(* ===== verification/EngineRefine.v ===== *)
(** * Replay against the live engine

    A replayed record set the clock and closed the expired holds exactly as the
    live loop did before the batch; the lemmas here relate the ledger of the
    replay to the live one. *)

From S2P Require Import Prelude Core Uint128 Codec Balance Expiry Accounts LedgerSpec AccountsRefine AccountsProps.
From S2P Require Import Transfers TransfersRefine TransfersProps Record Wal Recovery WalProps RecoveryProps.
From S2P Require Import Idempotency IdempotencyProps Engine.

(** ** Expiry at a clock *)

Definition closed (c : Z) (L : Ledger) : Ledger := spec_close_expired (spec_set_clock c L).

Lemma overdue_mono c0 c t : c0 <= c -> overdue c0 t -> overdue c t.
Proof. unfold overdue. destruct (deadline t); [lia|done]. Qed.

Lemma closed_inv c L : inv L -> inv (closed c L).
Proof. intros H. apply inv_close_expired. by apply inv_set_clock. Qed.

Lemma closed_account c L id : l_accounts (closed c L) !! id
  = release_all (filter (fun kv => overdue c kv.2) (l_holds L)) id <$> l_accounts L !! id.
Proof. cbn. rewrite map_lookup_imap. by destruct (l_accounts L !! id). Qed.
Lemma closed_hold c L id : l_holds (closed c L) !! id
  = (l_holds L !! id) ≫= (fun h => if decide (overdue c h) then None else Some h).
Proof.
  cbn. rewrite map_lookup_filter. destruct (l_holds L !! id) as [h|]; [|done]. cbn.
  destruct (decide (overdue c h)); [by rewrite option_guard_False by (intros H; by apply H)|].
  by rewrite option_guard_True.
Qed.

Lemma closed_recorded c L : holds_recorded L -> holds_recorded (closed c L).
Proof.
  intros H id h. rewrite closed_hold. destruct (l_holds L !! id) as [h'|] eqn:E; [|done]. cbn.
  case_decide; [done|]. intros _. by apply (H id h').
Qed.

(** Closing twice is closing at the later clock. *)
Lemma closed_closed c0 c L : inv L -> c0 <= c -> closed c (closed c0 L) = closed c L.
Proof.
  intros HI Hc. pose proof (closed_inv c _ (closed_inv c0 _ HI)) as H2. pose proof (closed_inv c _ HI) as H1.
  apply ledger_eq; try done.
  - apply map_eq. intros id. rewrite !closed_account. destruct (l_accounts L !! id) as [a|] eqn:Ea; [|done].
    cbn [fmap option_fmap option_map]. f_equal.
    set (X0 := filter (fun kv => overdue c0 kv.2) (l_holds L)).
    set (X := filter (fun kv => overdue c kv.2) (l_holds L)).
    set (X2 := filter (fun kv => overdue c kv.2) (l_holds (closed c0 L))).
    assert (Hsum : forall f : Transfer -> Z, msum f X = msum f X0 + msum f X2).
    { intros f. rewrite (msum_filter f (fun kv : ID * Transfer => overdue c0 kv.2) X). f_equal; f_equal.
      - apply map_eq. intros k. unfold X, X0. apply option_eq. intros h.
        rewrite !map_lookup_filter_Some. cbn. naive_solver eauto using overdue_mono.
      - apply map_eq. intros k. unfold X, X2. apply option_eq. intros h.
        cbn [closed spec_close_expired spec_set_clock l_holds l_clock].
        rewrite !map_lookup_filter_Some. cbn. tauto. }
    destruct (release_all_vals X2 id (release_all X0 id a)) as (S1 & P1 & C1 & D1 & K1).
    destruct (release_all_vals X0 id a) as (S0 & P0 & C0 & D0 & K0).
    destruct (release_all_vals X id a) as (S2 & P2 & C2 & D2 & K2).
    pose proof (Hsum (debit_of id)) as Hd. pose proof (Hsum (credit_of id)) as Hk.
    unfold held_debits, held_credits in *.
    apply account_eq; try lia.
    + destruct S0 as (? & ? & ? & ? & ? & ?), S1 as (? & ? & ? & ? & ? & ?), S2 as (? & ? & ? & ? & ? & ?).
      split_and!; congruence.
    + apply (inv_account _ H2 id). by rewrite !closed_account, Ea.
    + apply (inv_account _ H1 id). by rewrite closed_account, Ea.
  - apply map_eq. intros id. rewrite !closed_hold. destruct (l_holds L !! id) as [h|]; [|done]. cbn.
    destruct (decide (overdue c0 h)) as [H0|H0]; cbn; [|done].
    rewrite decide_True; [done|]. by eapply overdue_mono.
Qed.

(** A new account has no holds to release. *)
Lemma closed_create c a L : inv L -> amounts_wf a -> l_accounts L !! a_ID a = None ->
  closed c (spec_create a L) = spec_create a (closed c L).
Proof.
  intros HI Ha Ea. pose proof (closed_inv c _ (inv_create a L HI Ha Ea)) as H1.
  assert (Eb : l_accounts (closed c L) !! a_ID a = None) by (by rewrite closed_account, Ea).
  pose proof (inv_create a _ (closed_inv c _ HI) Ha Eb) as H2.
  apply ledger_eq; try done. apply map_eq. intros id. rewrite closed_account. cbn [spec_create l_accounts l_holds].
  destruct (decide (a_ID a = id)) as [<-|Hne].
  - rewrite !lookup_insert_eq. cbn. f_equal. set (X := filter _ _).
    destruct (release_all_vals X (a_ID a) a) as (S & P & C & D & K).
    destruct (held_absent _ _ HI Ea) as [Z1 Z2].
    assert (HX : forall (f : Transfer -> Z), (forall k h, l_holds L !! k = Some h -> f h = 0) -> msum f X = 0).
    { intros f Hf. transitivity (msum (fun _ => 0) X).
      - apply msum_ext. intros k h [E _]%map_lookup_filter_Some. by eapply Hf.
      - clear. induction X as [|k v X ? IH] using map_ind; [apply msum_empty|]. by rewrite msum_insert_new, IH. }
    unfold held_debits, held_credits in *.
    rewrite HX in D, K.
    2,3: intros k h E; destruct (inv_hold _ HI _ _ E) as [_ [_ _ _ (d & c' & Ed & Ec & _)]].
    2: unfold credit_of; case_decide; congruence. 2: unfold debit_of; case_decide; congruence.
    apply account_eq; try done; try lia.
    apply (inv_account _ H1 (a_ID a)). rewrite closed_account. cbn. by rewrite lookup_insert_eq.
  - rewrite !lookup_insert_ne by done. by rewrite closed_account.
Qed.

(** ** No hold is overdue right after a batch *)

Definition none_overdue (c : Z) (L : Ledger) : Prop := forall id h, l_holds L !! id = Some h -> ~ overdue c h.

Lemma closed_none c L : none_overdue c (closed c L).
Proof.
  intros id h. rewrite closed_hold. destruct (l_holds L !! id) as [h'|]; [|done]. cbn.
  case_decide; [done|]. by intros [= <-].
Qed.
Lemma closed_id c L : inv L -> l_clock L = c -> none_overdue c L -> closed c L = L.
Proof.
  intros HI <- Hn. assert (E : spec_set_clock (l_clock L) L = L) by (by destruct L).
  unfold closed. rewrite E. by apply close_expired_none.
Qed.

(** A deadline after the batch clock: no int64 overflow of [Timestamp + Timeout]. *)
Definition future (c : Z) (t : Transfer) : Prop := t_Timestamp t = c /\ t_Timeout t + c < 2 ^ 63.

Lemma future_not_overdue c t : wf_transfer t -> 0 <= c -> future c t -> ~ overdue c t.
Proof.
  intros Hw Hc [Ht Hf]. unfold overdue, deadline. destruct (Z.ltb_spec 0 (t_Timeout t)); [|tauto].
  rewrite (i64_small (t_Timeout t)) by (unfold is_i64; lia). rewrite i64_small by (unfold is_i64; lia). lia.
Qed.

Lemma apply_none_overdue x t c L : inv L -> wf_transfer t -> 0 <= c -> future c t -> none_overdue c L ->
  none_overdue c (spec_apply x t L).
Proof.
  intros HI Hw Hc Hf Hn id h. pose proof (future_not_overdue c t Hw Hc Hf) as Ht.
  unfold spec_apply. destruct (effect x t L) as [[[dr cr] p] q]. cbn [spec_record spec_move l_holds].
  unfold holds_after, settle. destruct (isPost t).
  - destruct (l_holds L !! t_ID t) as [h'|] eqn:Eh; [|apply Hn].
    destruct (amt h' =? x).
    + intros [_ ?]%lookup_delete_Some. by eapply Hn.
    + intros [[_ <-]|[_ ?]]%lookup_insert_Some; [|by eapply Hn].
      intros Ho. by apply (Hn _ _ Eh).
  - destruct (isVoid t); [intros [_ ?]%lookup_delete_Some; by eapply Hn|].
    destruct (isPending t); [|apply Hn].
    intros [[_ <-]|[_ ?]]%lookup_insert_Some; [done|by eapply Hn].
Qed.

Lemma apply_clock x t L : l_clock (spec_apply x t L) = l_clock L.
Proof. unfold spec_apply. by destruct (effect x t L) as [[[dr cr] p] q]. Qed.

(** ** Replaying transfers *)

Lemma replay_one m t x c : good m -> Clock m <= c -> t_Timestamp t = c ->
  wf_transfer t -> allowed x t (closed c (abs m)) -> effect_fits x t (closed c (abs m)) ->
  fresh_hold t (closed c (abs m)) ->
  exists m', replay_transfer t m = (m', Ok tt) /\ good m' /\ abs m' = spec_apply x t (closed c (abs m)).
Proof.
  intros Hg Hc Ht Hw Ha Hf Hfr. unfold replay_transfer.
  assert (Em : SetClock (Clock (if Clock m <? t_Timestamp t then SetClock (t_Timestamp t) m else m))
      (if Clock m <? t_Timestamp t then SetClock (t_Timestamp t) m else m) = SetClock c m).
  { rewrite Ht. destruct (Z.ltb_spec (Clock m) c); [done|].
    assert (Clock m = c) as -> by lia. done. }
  rewrite Em. destruct (SetClock_ok c m Hg) as [Hg1 A1].
  destruct (CloseExpired_loop_ok (length (m_expiry (SetClock c m))) (SetClock c m) Hg1 ltac:(lia)) as [Hg2 A2].
  change (CloseExpired_loop (length (m_expiry (SetClock c m))) (SetClock c m)) with (CloseExpired (SetClock c m)) in *.
  rewrite A1 in A2. fold (closed c (abs m)) in A2.
  set (m2 := CloseExpired (SetClock c m)) in *. clearbody m2.
  rewrite <- A2 in Ha, Hf, Hfr |- *.
  destruct (checkTransfer_total m2 t Hg2 Hw x Ha) as (y & Ey & Wy & <-).
  pose proof (apply_run m2 t Hg2 Hw Hfr) as R. rewrite Ey in R. destruct R as [Hyes _].
  destruct (Hyes Hf) as (m' & E & Hs & A). exists m'. split; [done|]. split; [|done].
  split; [done|]. rewrite A. apply inv_apply; try done. apply Hg2.
Qed.

Fixpoint replay_all (ts : list Transfer) (m : AccountManager) : AccountManager * result unit error :=
  match ts with
  | [] => (m, Ok tt)
  | t :: ts => match replay_transfer t m with
               | (m, Ok _) => replay_all ts m
               | (m, Err e) => (m, Err e)
               end
  end.

(** ** Ledgers that agree

    Replay rebuilds the live ledger: from an empty one exactly, from a snapshot
    only its accounts, holds and clock, since a snapshot does not hold the
    recorded transfers.  The lemmas on replay need of the relation between the
    live ledger and the replayed one only that it determines those three and
    that the operations keep it. *)

Class Agreement (R : Ledger -> Ledger -> Prop) := {
  agr_state : forall L L', R L L' ->
    l_accounts L = l_accounts L' /\ l_holds L = l_holds L' /\ l_clock L = l_clock L';
  agr_closed : forall c L L', R L L' -> R (closed c L) (closed c L');
  agr_apply : forall x t L L', R L L' -> R (spec_apply x t L) (spec_apply x t L');
  agr_create : forall a L L', R L L' -> R (spec_create a L) (spec_create a L') }.

#[export] Instance eq_agreement : Agreement eq.
Proof. constructor; intros; subst; auto. Qed.

Definition same_state (L L' : Ledger) : Prop :=
  l_accounts L = l_accounts L' /\ l_holds L = l_holds L' /\ l_clock L = l_clock L'.

#[export] Instance same_state_agreement : Agreement same_state.
Proof.
  constructor.
  - done.
  - intros c [A H k T Y] [A' H' k' T' Y'] (E1 & E2 & _). cbn in E1, E2. subst. done.
  - intros x t [A H k T Y] [A' H' k' T' Y'] (E1 & E2 & E3). cbn in E1, E2, E3. subst.
    unfold spec_apply, effect, hold_of. cbn [l_holds]. by repeat case_match.
  - intros a [A H k T Y] [A' H' k' T' Y'] (E1 & E2 & E3). cbn in E1, E2, E3. subst. done.
Qed.

Lemma agr_allowed `{Agreement R} x t L L' : R L L' -> allowed x t L -> allowed x t L'.
Proof.
  intros (E1 & E2 & _)%agr_state. unfold allowed, settlement_allowed, transfer_allowed. by rewrite E1, E2.
Qed.
Lemma agr_fits `{Agreement R} x t L L' : R L L' -> effect_fits x t L -> effect_fits x t L'.
Proof. intros (E1 & E2 & _)%agr_state. unfold effect_fits, effect, hold_of. by rewrite E1, E2. Qed.

(** The transfers of a batch, replayed one by one, do what the batch did. *)
Lemma replay_batch `{Agreement R} ts : forall m c L0 L, good m -> 0 <= c -> Clock m <= c -> ts <> [] ->
  Forall (future c) ts -> R L0 (closed c (abs m)) -> inv L0 -> holds_recorded L0 -> spec_runs L0 ts L ->
  exists m', replay_all ts m = (m', Ok tt) /\ good m' /\ R L (abs m').
Proof.
  induction ts as [|t ts IH]; intros m c L0 L Hg Hc Hcl Hne Hfut HR HI Hr Hrun; [done|]. clear Hne.
  apply Forall_cons in Hfut as [Hft Hfut]. inversion Hrun as [|x t' ts' L1 L2 Hw Ha Hf Hn Hrun']; subst.
  pose proof (closed_inv c _ (proj2 Hg)) as HIc. pose proof (agr_allowed _ _ _ _ HR Ha) as Ha'.
  assert (Hfr : fresh_hold t L0) by (apply fresh_of_new; [by destruct Ha|done|done]).
  assert (Hfr' : fresh_hold t (closed c (abs m))).
  { destruct (agr_state _ _ HR) as (_ & E & _). unfold fresh_hold in *. by rewrite <- E. }
  destruct (replay_one m t x c Hg Hcl (proj1 Hft) Hw Ha' (agr_fits _ _ _ _ HR Hf) Hfr') as (m1 & E1 & Hg1 & A1).
  cbn [replay_all]. rewrite E1. pose proof (agr_apply x t _ _ HR) as HR1. rewrite <- A1 in HR1.
  destruct (decide (ts = [])) as [->|Hne].
  { inversion Hrun'; subst. by exists m1. }
  assert (Hc1 : l_clock (abs m1) = c) by (by rewrite A1, apply_clock).
  assert (Hid : closed c (abs m1) = abs m1).
  { apply closed_id; [apply Hg1|done|]. rewrite A1. apply apply_none_overdue; try done. apply closed_none. }
  apply (IH m1 c (spec_apply x t L0) L Hg1 Hc); try done.
  - change (Clock m1) with (l_clock (abs m1)). lia.
  - by rewrite Hid.
  - by apply inv_apply.
  - by apply apply_recorded.
Qed.

(** ** The live batch *)

Lemma set_timestamp_wf now t : is_i64 now -> wf_transfer t -> wf_transfer (set_Timestamp now t).
Proof. intros H []. by constructor. Qed.

Lemma makeWALRecords_accepted events outs :
  makeWALRecords events outs
  = (fun t => mkRecord 0 RecordTypeTransfer (AppendTransferPayload [] t)) <$> accepted events outs.
Proof.
  revert outs. induction events as [|t events IH]; intros [|[e|] outs];
    cbn [makeWALRecords accepted fmap list_fmap]; [reflexivity..|apply IH|]. f_equal. apply IH.
Qed.

(** The state of the accounts in the middle of a batch, and its outcome. *)
Lemma batch_ok m now events : good m -> holds_recorded (abs m) -> is_i64 now -> Forall wf_transfer events ->
  let m1 := CloseExpired (SetClock now m) in
  let evs := set_Timestamp now <$> events in
  let outs := ValidateBatch m1 evs in
  good m1 /\ abs m1 = closed now (abs m)
  /\ exists m', ApplyBatch evs outs m1 = (outs, m') /\ good m' /\ holds_recorded (abs m')
     /\ spec_runs (closed now (abs m)) (accepted evs outs) (abs m') /\ Clock m' = now.
Proof.
  intros Hg Hr Hnow Hw m1 evs outs.
  destruct (SetClock_ok now m Hg) as [Hg1 A1].
  destruct (CloseExpired_loop_ok (length (m_expiry (SetClock now m))) (SetClock now m) Hg1 ltac:(lia)) as [Hg2 A2].
  change (CloseExpired_loop (length (m_expiry (SetClock now m))) (SetClock now m)) with m1 in *.
  rewrite A1 in A2. fold (closed now (abs m)) in A2. split; [done|]. split; [done|].
  assert (Hw1 : Forall wf_transfer evs).
  { apply Forall_fmap. eapply Forall_impl; [exact Hw|]. intros t Ht. by apply set_timestamp_wf. }
  assert (Hr1 : holds_recorded (abs m1)) by (rewrite A2; by apply closed_recorded).
  destruct (validate_decided m1 evs Hg2 Hr1 Hw1) as (L & S & Hd).
  pose proof (decided_runs m1 evs Hg2 Hr1 Hw1 _ _ _ _ Hd) as Hrun. rewrite take_ge in Hrun by lia.
  destruct (apply_accepted evs outs m1 L Hg2 Hr1 Hrun) as (m' & E & Hg' & A').
  exists m'. split; [done|]. split; [done|].
  destruct (runs_inv _ _ _ Hrun (proj2 Hg2) Hr1) as [_ Hr']. rewrite A'. split; [done|].
  rewrite <- A2. split; [done|]. change (Clock m') with (l_clock (abs m')). rewrite A'.
  assert (Hcl : forall L0 ts L', spec_runs L0 ts L' -> l_clock L' = l_clock L0).
  { induction 1 as [|x t ts L1 L2 _ _ _ _ _ IH]; [done|]. by rewrite IH, apply_clock. }
  by rewrite (Hcl _ _ _ Hrun), A2.
Qed.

* * * * * * *

Exercise description – Retype the listing above, word for word, from its first line to the line containing "Lemma closed_inv c", both ends included.

Exercise response –
(* ===== verification/EngineRefine.v ===== *)
(** * Replay against the live engine

    A replayed record set the clock and closed the expired holds exactly as the
    live loop did before the batch; the lemmas here relate the ledger of the
    replay to the live one. *)

From S2P Require Import Prelude Core Uint128 Codec Balance Expiry Accounts LedgerSpec AccountsRefine AccountsProps.
From S2P Require Import Transfers TransfersRefine TransfersProps Record Wal Recovery WalProps RecoveryProps.
From S2P Require Import Idempotency IdempotencyProps Engine.

(** ** Expiry at a clock *)

Definition closed (c : Z) (L : Ledger) : Ledger := spec_close_expired (spec_set_clock c L).

Lemma overdue_mono c0 c t : c0 <= c -> overdue c0 t -> overdue c t.
Proof. unfold overdue. destruct (deadline t); [lia|done]. Qed.

Lemma closed_inv c L : inv L -> inv (closed c L).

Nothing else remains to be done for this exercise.